Supplied material:
(* ===== verification/UsbSafety.v ===== *)
(** * What the UHCI driver may write

    The controllers do DMA from descriptors the driver writes, so a stray write is a write
    to memory by the hardware. Every operation on one controller is shown to write only that
    controller's reserved block, the I/O APIC's two registers and the buffer its
    caller passed, whatever the hardware and the devices answer. *)
From stdpp Require Import list gmap strings.
From S2P Require Import Prelude Machine Runtime Transport TransportSafety Storage Ring UsbHost.

(** ** The policy *)
Definition block (id : Z) : Z := UHCI_DMA_BASE + id * UHCI_DMA_STRIDE.
Definition in_block (id a n : Z) : Prop := block id <= a /\ a + n <= block id + UHCI_DMA_STRIDE.

(** [extra] is the memory the caller of an operation lets it write. *)
Definition contained (id : Z) (extra : Z -> Prop) (_ : trace) (e : bus) : Prop :=
  match e with
  | Store W8 a _ => in_block id a 1 \/ extra a
  | Store W32 a _ => in_block id a 4 \/ a = 0xFEC00000 \/ a = 0xFEC00010
  | Store W16 _ _ | Out W8 _ _ | Xchg _ _ | Api _ _ => False
  | Out W32 p v => p = 0xCF8 \/ v = block id
  | _ => True
  end.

Aim of the task:
Search the entries for the string "Require" and copy each line where it occurs.

Answer section:
From stdpp Require Import list gmap strings.
From S2P Require Import Prelude Machine Runtime Transport TransportSafety Storage Ring UsbHost.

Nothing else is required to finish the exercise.